L'imposta di soggiorno continua a garantire ottimi incassi alle Amministrazioni Comunali che l'hanno introdotta. Amministrazioni il cui numero è in continuo aumento: l'introito passerà infatti dai 287 milioni 350 mila Euro dell'anno 2013 ai circa 382 milioni dell'anno in corso, con un incremento percentuale del +32,9%. In Sardegna, nel 2013, avevano applicato la tassa nove comuni: Villasimius, Pula, Teulada, Carloforte, Castiadas, Domus de Maria, Fordongianus, Maracalagonis e Muravera.

LO STUDIO - Il dato è collegato al fatto che ad agosto di quest'anno l'imposta di soggiorno è in vigore in 649 Comuni, ben 149 in più rispetto a dicembre dello scorso anno (+29,8%). "Se da un lato gli italiani hanno preso piena conoscenza di questa imposta e non la considerano quasi più uno strumento di non-scelta della destinazione di vacanza, dall'altro però mantengono giudizi negativi sulla stessa tassa (56%), con una forte percentuale di coloro che affermano che gli introiti non vengono utilizzati a fini turistici, perché non si vede nulla di nuovo. Serve, quindi, maggiore attenzione e sensibilità da parte degli Amministratori Comunali, che devono pensare di più a politiche e servizi relazionali con gli ospiti e di meno al semplice conteggio matematico degli incassi derivanti dall'imposta di soggiorno", afferma Massimo Feruzzi, amministratore unico della società di consulenza turistica Jfc e responsabile dell'Osservatorio nazionale sulla tassa di soggiorno, che ha elaborato questo studio che l'ANSA pubblica in esclusiva.
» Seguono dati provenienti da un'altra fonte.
Lemma constant_batch_forgets_witness :
  ∃ st', @normalize_single_feature Q Num_Q demo_numpy demo_sqrt "total_tokens" true false demo_nstate = (Ret tt, st') ∧
    n_df st' = demo_frame ∧
    rs_count <$> assoc "total_tokens" (feature_stats (n_stats st')) = Some 3.
Proof.
  destruct (constant_batch_forgets Q Num_Q demo_numpy demo_sqrt demo_nstate "total_tokens" [150; 150; 150]%Q
    (demo_stats 150 0 "total_tokens").2) as (st' & E & Ed & Es).
  - apply frame_of_ok; [apply new_caches_ok|by apply (bool_decide_unpack _)].
  - reflexivity.
  - reflexivity.
  - reflexivity.
  - reflexivity.
  - exists st'. split; [exact E|]. split; [exact Ed|]. by rewrite Es.
Defined.
(** Fixed-range normalization divides. When every detected feature has a
    practical maximum, the run returns whatever the pooled statistics of the data
    are, and every normalized column holds its values over the maximum of its
    feature type, the same for all pods. *)
Theorem fixed_range_divides (NP : Numpy Q) (SQ : Sqrt Q) (nn : list string) (st : nstate Q)
    (features others types : list string) (c' : caches) (bounds : list (string * Q)) :
  nstate_ok st → rows_there st →
  get_normalizable_features (f_columns (n_df st)) nn (n_caches st) = (Ret (features, others, types), c') →
  (∀ f, f ∈ base_features → f ∈ f_columns (n_df st) ∧ f ∉ types) →
  NoDup bounds.*1 → (∀ f, f ∈ features → ∃ mx, assoc f bounds = Some mx ∧ (1 # 100000000 < mx)%Q) →
  ∃ st', fit_and_normalize nn None (Some bounds) st = (Ret tt, st') ∧
    ∀ col t mx values, pod_feature_type_of col = Some t → t ∈ types → assoc t bounds = Some mx →
      f_data (n_df st) !! col = Some values →
      ∃ vs, f_data (n_df st') !! col = Some vs ∧ Forall2 (λ x y, y == x / mx)%Q values vs.
Proof.
  intros Hok Hrows E Hbase Hn Hb. pose proof Hok as (Hc & Hnd & Hdom).
  destruct (features_spec _ _ _ _ _ Hc Hnd E) as (Hc' & Hf & _). cbn [fst snd] in Hf.
  set (st1 := mkNState c' (new_FeatureStats features) (n_df st)).
  assert (Hpool : ∃ st2, match types with [] => ret tt | _ => compute_pooled_pod_statistics types true false end st1 = (Ret tt, st2)
                    ∧ frame_kept st1 st2).
  { destruct types as [|t types]; [by exists st1|]. apply pooled_ok; [by split_and!|done|apply new_stats_updatable]. }
  destruct Hpool as (st2 & E2 & Hd2 & Hc2).
  set (fs := override_fixed_range bounds (n_stats st2)). set (st3 := mkNState (n_caches st2) fs (n_df st)).
  assert (Hplan : plan_ok st3 features types).
  { refine (proj2 (plan_intro nn (mkNState (n_caches st) fs (n_df st)) features others types c' _ E Hbase _ _)).
    - by split_and!.
    - intros f Hff. destruct (Hb f Hff) as (mx & Hmx & Hpos). exists (fixed_stats f mx).
      split; [by apply override_assoc|by apply fixed_usable].
    - intros col values s _ _. apply no_nan_Q. }
  destruct (loop_normalizes st3 features types) as (st' & E' & _ & _ & _ & Hd'); [by split_and!|done|].
  exists st'. split.
  - unfold fit_and_normalize, with_caches. unfold bind at 1 2, gets, zoom. rewrite E. unfold use_stats, modify.
    unfold bind at 1. cbn [default n_caches n_df]. fold st1. unfold bind at 1. rewrite E2. unfold bind.
    rewrite Hd2. apply normalize_loop_ret, E'.
  - intros col t mx values Hcol Ht Hmx Hv. exists (norm_by (fixed_stats t mx) values).
    assert (Hcov : col ∈ cover types (f_columns (n_df st3)) t).
    { unfold cover. rewrite bool_decide_eq_true_2, elem_of_matching by done. split; [done|]. apply Hdom. eauto. }
    assert (Htf : t ∈ features) by (rewrite Hf; set_solver).
    rewrite Hd', decide_True by (apply elem_of_concat_map; exists t; eauto). cbn [n_df st3]. rewrite Hv. csimpl.
    unfold norm_column. rewrite (plan_key st3 features types t col) by done. cbn [n_stats st3]. unfold fs.
    rewrite (override_assoc bounds _ t mx) by done. split; [done|].
    destruct (Hb t Htf) as (mx' & Hmx' & Hpos). rewrite Hmx in Hmx'. injection Hmx' as <-.
    by apply fixed_divides.
Qed.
LE PROTESTE - In dettaglio, i dati dicono che, a circa tre anni dalla sua introduzione, la quota degli italiani "contrari" passa dal 79.6% dello scorso anno, all'attuale 56%. Aumenta la quota di coloro che si manifestano "neutrali" (14,5% contro il 6,6% dello scorso anno) e di chi, invece, si dichiara "favorevole" (29,5%, contro il 13,8% dello scorso anno). Il 25,3% la reputa "odiosa, inutile, un abuso e una truffa legalizzata" (era il 31,1% lo scorso anno), per il 4% "deprime il turismo", secondo il 4,1% si tratta di "un'altra tassa sulla testa degli italiani" (era il 16,3% lo scorso anno), mentre per il 9,9% rappresenta un "deterrente nella scelta del luogo di vacanza" (era il 15,7% lo scorso anno). Il 23,9% è invece convinto che "la sua applicazione non viene utilizzata per fini turistici: non si vede nulla di nuovo" e il dato era appena all'11,7% lo scorso anno. Per il 4,4% la tassa "è inopportuna" e per il 20,2% "dovrebbe essere inserita nel prezzo della camera". Dalla rilevazione emerge poi chiaramente come la maggior parte degli italiani sia a conoscenza della cosiddetta "tassa di soggiorno": l'88,9% ne "ha piena conoscenza", mentre l'8,5% "ne ha semplicemente sentito parlare". Solo il 2,6% "non sa di cosa si tratti". Infine, lo studio, che fa anche un focus sul turismo tedesco, evidenzia come la tassa scoraggi l'arrivo di turisti dalla Germania. Se infatti per il 45,4% dei turisti tedeschi non fa nessuna differenza la presenza dell'imposta di soggiorno nel momento in cui effettuano una prenotazione in Italia, sale al 17,6%, quando lo scorso anno era pari al 6,1%, la quota di coloro che dichiarano che "se c'è la tassa vado in un'altra destinazione". Emerge, soprattutto, che per gli ospiti tedeschi è molto più importante sapere di dover pagare questa tassa e a quanto ammonta il suo importo, rispetto al pagamento in quanto tale. Il 55,9% dei tedeschi che si sono trovati nelle condizioni di pagarla quest'anno ne era al corrente "perchè aveva preso informazioni personalmente"; un 22,5% afferma di averlo saputo perchè gli era stato comunicato "al momento della prenotazione", il 14,7% ha saputo di dover pagare l'imposta al momento dell'arrivo in albergo, mentre il 6,9 ha scoperto di doverlo fare "al momento del saldo presso la struttura ricettiva".